Task Four: Assembling the Cylinder

  1. Take your exterior fabric with the pocket attached and place it on a flat surface. The pocket should be facing up.
  2. Take your lining  fabric and place it on top face down.
  3. Take your quilt batting and place it on top of the pile.
  4. Pin your layers in place.  Sew around the perimeter  with a standard sewing foot at the middle needle position, pivoting at each corner.  Leave a gap of two inches or so along the bottom edge, backstitching at the beginning and end of your journey.
  5. Pull the inside to the outside through the gap in the stitching, being sure to pull the lining and quilt batting layers together.  Ensure you pull out the corners completely so they are perfect 90 degree angles.
  6. You’ll want to top stitch along the bottom edge to close the gap that you pulled the fabric out through.

Task Five: Attaching the Handles

  1. Fold the two long skinny rectangles so that you have two 2″ x 7.5″ (approx) rectangles, right sides facing in.
  2. Sew around the perimeter of the non-folded edges, leaving a gap for reversing.
  3. Pull the lining through the gap, ensuring the corners are perfectly pulled out at 90 degree angles.
  4. Press and top stitch around the perimeter of the rectangles, ensuring the gap is closed in the processed.
  5. Take one handle and pin it into position on the left side of the main holder body.  Pin it so that there is room for your handle to slide in between the top and bottom.
  6. Repeat for the right side.
  7. Sew the handle in place by sewing a square with an X inside.

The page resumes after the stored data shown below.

(** * PingSource reconciler (pkg/reconciler/pingsource/pingsource.go)

    A shallow embedding of the reconciler of Knative Eventing's PingSource
    and the properties of it that the design document states.

    The Go code runs against a cluster: listers (informer caches), a
    clientset, an event recorder, a tracker and a sink resolver.  Here the
    cluster is an explicit [World] value threaded through a small
    state monad together with the source object being reconciled (the Go
    code holds a pointer to it and mutates its status in place). *)

From Stdlib Require Import ZArith.
From stdpp Require Import base option list strings gmap fin_maps.

Local Open Scope string_scope.
Local Open Scope list_scope.

(** ** Kubernetes object model *)

(** The double quote character, for the format strings that contain one. *)
Definition dq : string := String (Ascii.ascii_of_nat 34) EmptyString.

Module corev1.

Inductive EventType := EventTypeNormal | EventTypeWarning.

Inductive ConditionStatus := ConditionTrue | ConditionFalse | ConditionUnknown.

Record EnvVar := { ev_Name : string; ev_Value : string }.

Record Container := {
  c_Name : string;
  c_Image : string;
  c_Args : list string;
  c_Env : list EnvVar;
  c_ImagePullPolicy : string;
  c_TerminationMessagePath : string;
  c_TTY : bool
}.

Task Six: Assembling the Base


  1. Place your quilt batting circle on a flat surface.
  2. Place your lining circle face up on top of the quilt batting.
  3. Place your exterior fabric face down on top of the pile.
  4. Sew around the perimeter using a scant 1/4″ seam, leaving a gap of 1.5″ or so.
  5. Pull the inside to the outside through the gap in the stitching, being sure to pull the lining and quilt batting layers so they are together.
  6. Iron flat then top stitch your circle so that the gap in the stitching is closed.
  7. Centre the circle against the bottom middle of the main body of the holder and pin in place so that the edge of the circle will face the inside, not the outside of the holder.
  8. Hand sew the circle in place.  You should have a slight gap where both ends of the main body meet.

Task Seven: Fastening the Elastic

  1. Place your water bottle inside the holder for reference.
  2. Place and pin the elastic inside at the top of the holder.  I chose a spot where there was a indent in my bottle.
  3. Take out the bottle then machine or hand sew the elastic into place, whichever is easier for you.  I machine sewed mine, but it doesn’t look super.  If I were making it again, I would hand sew for extra precision.
  4. Place a second piece of elastic in the middle of the holder.
  5. Machine or hand sew into place.  My machine couldn’t reach, so I hand sewed this one into place.

Task Eight: RUN!

Once the elastic is in place, you can fill up your bottle and slide it into place.  Put a few gels or other small accessories into the zipper pocket, and you’re all set for your next long run!